To the authors’ knowledge, there are no known reports of patients requiring mechanical ventilation due to SC intoxication. There are also no known case reports of dogs receiving ILE therapy as a treatment for SC ingestion. One retrospective study that described a relative rate of increase of marijuana ingestion in dogs living in Colorado after legalization mentioned that 3 dogs of 125 client owned dogs were treated with ILE therapy for Δ9-THC toxicosis, one of which died.2
In human medicine, the use of ILE is generally reserved for severe toxicosis and life-threatening conditions (eg, cardiopulmonary arrest, nonresponsive hypotension, and local anesthetic overdose) and when conventional therapies have failed to improve physiological parameters.16 If using a 20% ILE, a total volume of 10 mL/kg/day should not be exceeded, as has been extrapolated based on doses recommended in human medicine.16 There are no reports of the use of ILE to treat Δ9-THC or SC toxicosis in people. Treatment is symptomatic and supportive, with discontinuation of the drug until clinical signs resolve.

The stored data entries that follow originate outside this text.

Lemma collected_done_step st st' :
  collected_done st → pstep st st' → collected_done st'.
Proof.
  intros Hdone. rewrite pool_step_cases. intros [Hs| [Hs| [Hs| (j & Hs)]]].
  - unfold submit in Hs. destruct (to_submit st); simplify_eq/=.
    intros i Hi. simpl in *. destruct (Hdone i Hi) as [b Hb]. exists b.
    by apply lookup_app_l_Some.
  - unfold start in Hs. destruct (queue st); [done|].
    case_decide; by simplify_eq/=.
  - unfold collect in Hs. destruct (to_submit st); [|done].
    destruct (futures st !! length (results st)) as [[b|]|] eqn:Hl;
      simplify_eq/=.
    intros i Hi. simpl in *. rewrite length_app in Hi. simpl in Hi.
    destruct (decide (i = length (results st))) as [->|]; [by exists b|].
    apply Hdone. lia.
  - unfold finish in Hs. destruct (running st !! j) as [[k a]|] eqn:Hj;
      simplify_eq/=.
    intros i Hi. simpl in *. destruct (Hdone i Hi) as [b Hb].
    destruct (decide (k = i)) as [->|Hne].
    + exists (task a). apply list_lookup_insert_eq. by eapply lookup_lt_Some.
    + exists b. by rewrite list_lookup_insert_ne.
Qed.

Lemma collected_done_reachable args st :
  Sched.reachable psuccs (init args) st → collected_done st.
Proof.
  unfold Sched.reachable. revert st. apply rtc_ind_r.
  - intros i Hi. simpl in Hi. lia.
  - eauto using collected_done_step.
Qed.
End pool_more.

(** X3: whatever the scheduling of the two pool threads, the
    multi-threaded CPU block reads from its futures the same two results
    as the single-threaded block computes, each 41666654166667500000. *)
Theorem cpu_blocks_same_results (sched : nat → nat) :
  Script.cpu_multi_thread sched
    = inr [41666654166667500000; 41666654166667500000]
  ∧ Script.cpu_single_thread
    = (41666654166667500000, 41666654166667500000).
Proof.
  assert (Cpu.cpu_intensive_task 5000000 = 41666654166667500000) as Hv.
  { rewrite cpu_closed_form by lia. reflexivity. }
  split.
  - unfold Script.cpu_multi_thread. rewrite run_concurrent_fmap by lia.
    cbn [fmap list_fmap]. by rewrite Hv.
  - unfold Script.cpu_single_thread. cbv zeta. by rewrite Hv.
Qed.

Intravenous lipid emulsion therapy may have a role in the management of severe refractory SC and marijuana toxicosis. Further investigation is necessary to determine effectiveness of ILE therapy in SC and marijuana toxicity. Use of propofol anesthesia should be avoided if possible in future cases of ILE therapy, as it may interfere with the ability to assess clinical response. Potentially the lipid component of propofol in this case was additive to the ILE, and enhanced toxin clearance. It is also possible that the ILE therapy made no difference in this patient's time to clinical recovery. One drawback to this case study is that the patient was sent home on a subtherapeutic dose of amoxicillin trihydrate/clavulanate potassiumi for potential hospital-acquired pneumonia. This was a medication dosing error that was not detected at the time of patient discharge. The antimicrobial should have been adjusted to an appropriate dose or discontinued. Another limitation to this report was that serum concentration of the SC was not determined in this patient. Quantifying the concentration of systemic SC before, during, and after ILE therapy could have been able to demonstrate the effects of ILE on SC toxicity in this patient. A mild respiratory acidosis returned after mechanical ventilation was discontinued. It is possible that the ILE and propofol provided an energy substrate, resulting in higher metabolic production of CO2, as reported in people receiving parenteral nutrition with varying percentage of lipid and carbohydrate energy sources.20 Since the dog continued to breathe normally with no observed periods of apnea or abnormal mentation, repeat blood gas measurement was not performed. It is reasonable to assume this patient may have recovered with mechanical ventilation alone, and that ILE therapy did not hasten recovery. The serum half-life of SC in dogs was estimated to be 72–96 h by the consulting NAPCC representative. Since fewer than 3 half-lives of SC elapsed between presentation and discharge with normal mentation, the authors suggest that ILE therapy may have expedited the resolution of clinical signs by as much as 180 hours. Considering the relative safety of ILE therapy, and potential complications of long-term mechanical ventilation such as ventilator-associated pneumonia, ventilator-induced lung injury, and multiple organ dysfunction syndrome, it is the authors’ opinion that ILE therapy was justified and may have been beneficial in this case.